Per arrivare a condannare una persona per omicidio o lesioni colpose in questo campo, quindi, occorre una base scientifica “sulla quale si registra un preponderante, condiviso consenso”, per dirla con le parole della Suprema Corte.
Quelli che rilevano, però, sono solo i dubbi “ragionevoli”; non possono essere presi in considerazione anche i dubbi artificiosamente creati e disseminati in sede dibattimentale da chi, pur nell’esercizio di una legittima funzione processuale (qual è quella di consulente tecnico di parte), strumentalizza, se non proprio distorce, evidenze scientifiche, dati di letteratura, posizioni di autori illustri.
Non può sopportare tutto questo la natura e “il grado” dell’altra classe di diritti in esame in questo tipo di giudizi: quelli delle persone offese, di chi, cioè, ha contratto una malattia micidiale solo perché ha lavorato in un certo posto e in un certo modo o ha vissuto vicino a una determinata industria; oppure dei parenti di coloro che quella malattia ha portato a morte.
E che, in alcune situazioni, ci si trovi in presenza di “vere e proprie distorsioni”, operate da parte di alcuni scienziati – consulenti, delle affermazioni di prestigiosi studiosi – distorsioni che poi fondano “inaccettabili tesi” – il Supremo Collegio non ha avuto problemi ad affermarlo perentoriamente (Cass. pen. Sez. IV, Sent. 27-08-2012, n. 33311).
Si pensi, su tutte, alla nota teoria (cui si riferisce la S. C. nell’arresto su citato) della c.d. “trigger dose” in materia di rapporto tra esposizione ad amianto e mesotelioma pleurico: l’assunto per il quale “tutte le esposizioni successive, pur in presenza di concentrazioni anche elevatissima di fibre cancerogene, dovevano reputarsi ininfluenti” (ibidem). Teoria, questa, chiaramente finalizzata a sostenere la difesa degli imputati in questi dibattimenti, che dalla Suprema Corte “viene squalificata come frutto di un artificio” (Cass. pen. Sez. IV, Sent. 16-03-2015, n. 11128).
In questo senso, pare francamente difficile contestare la categoria di “profanazione della scienza in ambiente giudiziario” di cui ha parlato il prof.

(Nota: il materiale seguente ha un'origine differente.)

(** * FHETetris: the game engine of [FHETetris.tsx] and the score contract
    of [FHETetris.sol], embedded and verified.

    The engine lives in one React effect: a board [arena], the falling
    [player] piece, and the closures [collide], [merge], [sweep],
    [playerReset], [playerDrop], [movePlayer], [rotate], [playerRotate].
    Arrays are lists, indices are [Z] (JavaScript indexes with any number),
    and a read outside an array is the JavaScript value [undefined]. The
    score is React state: the engine only queues updates to it. [draw] and
    the canvas are left out; they read the state and change nothing.

    The hook [useFHETetris] and the Submit button of the page are embedded
    as far as their own control flow goes; the SDK, the wallet and the
    chain they call are parameters. *)

From Stdlib Require Import ZArith Lia.
From stdpp Require Import base option list strings gmap.

Local Open Scope Z_scope.

(** ** JavaScript values stored in the matrices *)

(** A matrix cell is a number or, after a read outside an array,
    [undefined]. *)
Inductive cell : Type :=
  | Num (n : Z)
  | Undef.

#[global] Instance cell_eq_dec : EqDecision cell.
Proof. solve_decision. Defined.

(** Truthiness, as in [if (m[y][x] && ...)]: [0] and [undefined] are falsy. *)
Definition truthy (v : cell) : bool :=
  match v with
  | Num n => negb (n =? 0)
  | Undef => false
  end.

(** [v !== 0]: strict inequality with the number zero; [undefined !== 0]
    is true. *)
Definition neq0 (v : cell) : bool :=
  match v with
  | Num n => negb (n =? 0)
  | Undef => true
  end.

(** [a[i]] on an array: [None] stands for [undefined] (negative index or
    index at or beyond the length). *)
Definition idx {A : Type} (l : list A) (i : Z) : option A :=
  if decide (0 ≤ i) then l !! Z.to_nat i else None.

Abbreviation matrix_t := (list (list cell)).

(** [arena[r] && arena[r][c]]: a missing row short-circuits to [undefined];
    an existing row is an object, hence truthy, and the value is the
    column read. *)
Definition cellAt (arena : matrix_t) (r c : Z) : cell :=
  match idx arena r with
  | None => Undef
  | Some row => default Undef (idx row c)
  end.

(** ** Board constants and the shape catalogue *)

Definition COLS : Z := 10.
Definition ROWS : Z := 20.

Definition nums (l : list Z) : list cell := Num <$> l.

Definition shapes : list matrix_t :=
  [ [];
    [nums [1; 1; 1; 1]];
    [nums [2; 0; 0]; nums [2; 2; 2]];
    [nums [0; 0; 3]; nums [3; 3; 3]];
    [nums [4; 4]; nums [4; 4]];
    [nums [0; 5; 5]; nums [5; 5; 0]];
    [nums [0; 6; 0]; nums [6; 6; 6]];
    [nums [7; 7; 0]; nums [0; 7; 7]] ].

(** [Array.from({ length: ROWS }, () => Array(COLS).fill(0))] *)
Definition emptyArena : matrix_t :=
  replicate (Z.to_nat ROWS) (replicate (Z.to_nat COLS) (Num 0)).

(** ** The falling piece *)

Record position : Type := Pos { pos_x : Z; pos_y : Z }.

Record piece : Type := Piece { pos : position; matrix : matrix_t }.

(** ** collide *)

(** Inner loop of [collide] over one shape row, from column [x] on. The
    early [return true] is the left operand of [||]. *)
Fixpoint collide_row (arena : matrix_t) (o : position) (y x : Z)
    (row : list cell) : bool :=
  match row with
  | [] => false
  | v :: row' =>
      (truthy v && neq0 (cellAt arena (y + pos_y o) (x + pos_x o)))
      || collide_row arena o y (x + 1) row'
  end.

(** Outer loop of [collide], from shape row [y] on. *)
Fixpoint collide_rows (arena : matrix_t) (o : position) (y : Z)
    (m : matrix_t) : bool :=
  match m with
  | [] => false
  | row :: m' => collide_row arena o y 0 row || collide_rows arena o (y + 1) m'
  end.

Definition collide (arena : matrix_t) (player : piece) : bool :=
  collide_rows arena (pos player) 0 (matrix player).

(** ** Exceptions and mutable state *)

(** How a call can fail to complete. [TypeError] is the JavaScript
    exception of a property access on [undefined]. [OutOfFuel] marks a loop
    cut off by the model's step bound. [NotModelled] marks what the model
    leaves out because the program cannot come to it: a random index that
    [Math.random() < 1] excludes, and an address the heap does not hold. *)
Inductive error : Type :=
  | TypeError
  | OutOfFuel
  | NotModelled.

(** A computation over mutable state [St]: the state is returned in every
    case, since writes made before an exception stay made. *)
Definition js (St A : Type) : Type := St → St * (error + A).

#[global] Instance js_ret {St} : MRet (js St) := λ A a s, (s, inr a).

#[global] Instance js_bind {St} : MBind (js St) := λ A B f m s,
  match m s with
  | (s', inl e) => (s', inl e)
  | (s', inr a) => f a s'
  end.

Definition throw {St A} (e : error) : js St A := λ s, (s, inl e).
Definition gets {St A} (f : St → A) : js St A := λ s, (s, inr (f s)).
Definition modify {St} (f : St → St) : js St unit := λ s, (f s, inr tt).
Definition when {St} (b : bool) (m : js St unit) : js St unit :=
  if b then m else mret tt.

(** ** merge *)

(** [row[c] = v] for [0 ≤ c]: inside the row it overwrites; at or beyond the
    length JavaScript extends the array, the skipped indices reading as
    [undefined]. *)
Definition writeAt (row : list cell) (c : nat) (v : cell) : list cell :=
  if decide (c < length row)%nat then <[c := v]> row
  else row ++ replicate (c - length row) Undef ++ [v].

(** [arena[r][c] = v]. A missing row throws. At a negative column
    JavaScript stores the value as a named property of the row, beside its
    elements: no element and no length changes and nothing is thrown, so
    the lists are left as they are. [every], [fill], [splice], [unshift]
    and [forEach] work on the elements only; the one read that can meet
    such a property is the one of [collide] at a negative column, which
    only tests the value read against zero, and both the stored value
    (written because it was [!== 0]) and the [undefined] read here give
    the same answer. *)
Definition assign (r c : Z) (v : cell) : js matrix_t unit := λ arena,
  match idx arena r with
  | None => (arena, inl TypeError)
  | Some row =>
      if decide (c < 0) then (arena, inr tt)
      else (<[Z.to_nat r := writeAt row (Z.to_nat c) v]> arena, inr tt)
  end.

(** [row.forEach((val, x) => { if (val !== 0) arena[y + pos.y][x + pos.x] = val })],
    from column [x] on. *)
Fixpoint merge_row (o : position) (y x : Z) (row : list cell)
    : js matrix_t unit :=
  match row with
  | [] => mret tt
  | v :: row' =>
      when (neq0 v) (assign (y + pos_y o) (x + pos_x o) v) ;;
      merge_row o y (x + 1) row'
  end.

(** [player.matrix.forEach((row, y) => ...)], from shape row [y] on. *)
Fixpoint merge_rows (o : position) (y : Z) (m : matrix_t) : js matrix_t unit :=
  match m with
  | [] => mret tt
  | row :: m' => merge_row o y 0 row ;; merge_rows o (y + 1) m'
  end.

Definition merge (player : piece) : js matrix_t unit :=
  merge_rows (pos player) 0 (matrix player).

(** ** sweep *)

(** [row.every(x => x !== 0)] *)
Definition isFull (row : list cell) : bool := forallb neq0 row.

(** [row.fill(0)] *)
Definition zeroed (row : list cell) : list cell :=
  replicate (length row) (Num 0).

(** [arena.splice(y, 1)[0].fill(0)] followed by [arena.unshift(row)]: the
    removed row, zeroed at its own length, becomes row 0. *)
Definition clearRow (arena : matrix_t) (y : nat) (row : list cell) : matrix_t :=
  zeroed row :: delete y arena.

(** The [for] loop of [sweep], entered at its test [y > 0] with the locals
    [y] and [rowCount]. It yields the final board, the values [rowCount] had
    at the calls of [setScore], in the order of the calls, and the value
    [rowCount] has when the loop ends. After a clear, [y++] and the loop's
    [--y] cancel, so the same index is tested again. *)
Fixpoint sweep_loop (fuel : nat) (arena : matrix_t) (y rowCount : Z)
    : error + (matrix_t * list Z * Z) :=
  match fuel with
  | O => inl OutOfFuel
  | S fuel' =>
      if decide (y > 0) then
        match idx arena y with
        | None => inl TypeError
        | Some row =>
            if isFull row then
              match sweep_loop fuel' (clearRow arena (Z.to_nat y) row)
                      (y + 1 - 1) (rowCount * 2) with
              | inl e => inl e
              | inr (arena', calls, final) =>
                  inr (arena', rowCount :: calls, final)
              end
            else sweep_loop fuel' arena (y - 1) rowCount
        end
      else inr (arena, [], rowCount)
  end.
(** A build directive naming a plugin that an earlier build directive
    has registered ends the run with a [TypeError]. *)
Lemma scriptStep_registered_throws st target cmd parsed plugin :
  parseScript target = Ok parsed →
  scriptType parsed = "build" →
  loadPluginFromScript h config cmd = Some plugin →
  is_Some (property cmd (Locals.scriptPlugins st)) →
  scriptStep h config st (target, cmd) = Throw TypeError.
Proof.
  intros Hp Ht Hl [p Hreg]. unfold scriptStep. rewrite Hp; simpl.
  rewrite Ht; simpl. rewrite Hl, Hreg. apply merge_branch_throws.
Qed.

(** What a call that returns has changed. *)
Lemma scriptStep_Ok st target cmd st' :
  scriptStep h config st (target, cmd) = Ok st' →
  Locals.plugins st' = Locals.plugins st
  ∧ (Locals.mountedDirs st' = Locals.mountedDirs st
     ∨ ∃ dir, Locals.mountedDirs st' = Locals.mountedDirs st ++ [dir]
              ∧ MountedDir.id dir = target)
  ∧ (Locals.scriptPlugins st' = Locals.scriptPlugins st
     ∨ ∃ plugin parsed,
         parseScript target = Ok parsed
         ∧ loadPluginFromScript h config cmd = Some plugin
         ∧ property cmd (Locals.scriptPlugins st) = None
         ∧ Locals.scriptPlugins st'
           = Locals.scriptPlugins st ++ [(cmd, scriptPlugin plugin cmd (extensions parsed))]).
Proof.
  unfold scriptStep. intros (parsed & Hp & H)%bind_Ok.
  destruct (String.eqb (scriptType parsed) "run").
  { injection H as <-. simpl. auto. }
  destruct (String.eqb (scriptType parsed) "build").
  { destruct (loadPluginFromScript h config cmd) as [plugin|] eqn:Hl.
    - destruct (property cmd (Locals.scriptPlugins st)) eqn:Hreg.
      + by rewrite merge_branch_throws in H.
      + injection H as <-. simpl. split; [done|]. split; [by left|].
        right. exists plugin, parsed. by rewrite set_property_new.
    - injection H as <-. simpl. auto. }
  destruct (String.eqb (scriptType parsed) "mount").
  { apply bind_Ok in H as (dir & Hd & [= <-]). simpl.
    split; [done|]. split; [|by left]. right. exists dir. split; [done|].
    unfold parseMount in Hd.
    repeat match type of Hd with (if ?c then _ else _) = _ => destruct c; try done end.
    by injection Hd as <-. }
  destruct (String.eqb (scriptType parsed) "bundle").
  { destruct (loadPluginFromScript h config cmd); [|done].
    injection H as <-. simpl. auto. }
  injection H as <-. auto.
Qed.
(** [repr(x)], which is also [str(x)] and what an f-string writes. *)
Definition repr (x : spec_float) : string :=
  match x with
  | S754_nan => "nan"
  | S754_infinity s => if s then "-inf" else "inf"
  | S754_zero s => if s then "-0.0" else "0.0"
  | S754_finite s m e =>
      (if s then "-" else "") ++ repr_finite m e
  end.

(** [round(x, 2)]: the decimal with 2 fractional digits nearest to the
    exact value of [x], ties to even, read back as a float; a zero keeps
    the sign of [x]; nan and the infinities are returned as they are. *)
Definition round2 (x : spec_float) : spec_float :=
  match x with
  | S754_finite s m e =>
      let k := rint (SF2Q x * 100) in
      if k =? 0 then S754_zero s else of_Q (k # 100)%Q
  | _ => x
  end.

Definition is_space (c : ascii) : bool :=
  let n := nat_of_ascii c in
  ((9 <=? n) && (n <=? 13) || (n =? 32) || ((28 <=? n) && (n <=? 31)))%nat.

Fixpoint lstrip_ws (s : string) : string :=
  match s with
  | String c s' => if is_space c then lstrip_ws s' else s
  | EmptyString => s
  end.

Fixpoint rstrip_ws (s : string) : string :=
  match s with
  | EmptyString => EmptyString
  | String c s' =>
      match rstrip_ws s' with
      | EmptyString => if is_space c then EmptyString else String c EmptyString
      | t => String c t
      end
  end.

Definition lower (c : ascii) : ascii :=
  let n := nat_of_ascii c in
  if ((65 <=? n) && (n <=? 90))%nat then ascii_of_nat (n + 32) else c.

Fixpoint lower_string (s : string) : string :=
  match s with
  | EmptyString => EmptyString
  | String c s' => String (lower c) (lower_string s')
  end.

(** [digitpart]: digits with single underscores between them; the value
    and the number of digits. *)
Fixpoint digitpart_from (acc : Z) (len : nat) (after_underscore : bool)
    (s : string) : option (Z * nat) :=
  match s with
  | EmptyString => if after_underscore then None else Some (acc, len)
  | String c s' =>
      if is_digit c then
        digitpart_from (10 * acc + digit_val c) (S len) false s'
      else if Ascii.eqb c "_" then
        if after_underscore then None else digitpart_from acc len true s'
      else None
  end.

Benedetto Terracini, decano dell’epidemiologia nazionale, nel convegno al Senato del 23 u.s.
Questo tipo di “inconvenienti” nel rapporto tra scienza e processo penale, peraltro, ben potranno riproporsi in quell’altro, vasto e complesso, filone processuale che, a breve, potrebbe aprirsi in seguito alla recente introduzione dei cosiddetti “ecoreati” nel nostro ordinamento giuridico.
Concetti come “compromissione o deterioramento significativi e misurabili” delle matrici ambientali (previsto nel delitto di inquinamento ambientale) o “alterazione irreversibile dell’equilibrio di un ecosistema” (a base del delitto di disastro ambientale) dovranno esser definiti con il contributo imprescindibile dei saperi scientifici, prima di fondare imputazioni ma soprattutto condanne a carico di coloro cui saranno ascritti.
La natura e il livello, anche in questo caso, della posta in palio in queste vicende penali (la salvaguardia dell’ambiente e, quindi, della salute pubblica) non potrà, non dovrà tollerare contributi scientifici “frutto di artifici”, se non di “vere e proprie distorsioni”.
Sarebbe necessario che gli scienziati impegnati in questi processi penali, da qualunque parte processuale collocati, recepissero il monito che un filosofo del secolo scorso rivolgeva – in un contesto diverso, ma non troppo – all’ “uomo tecnologico”: “il Prometeo irresistibilmente scatenato, al quale la scienza conferisce forze senza precedenti e l’economia imprime un impulso incessante, esige un’etica che mediante auto-restrizioni impedisca alla sua potenza di diventare una sventura per l’uomo.” (H. JONAS, Il principio responsabilità).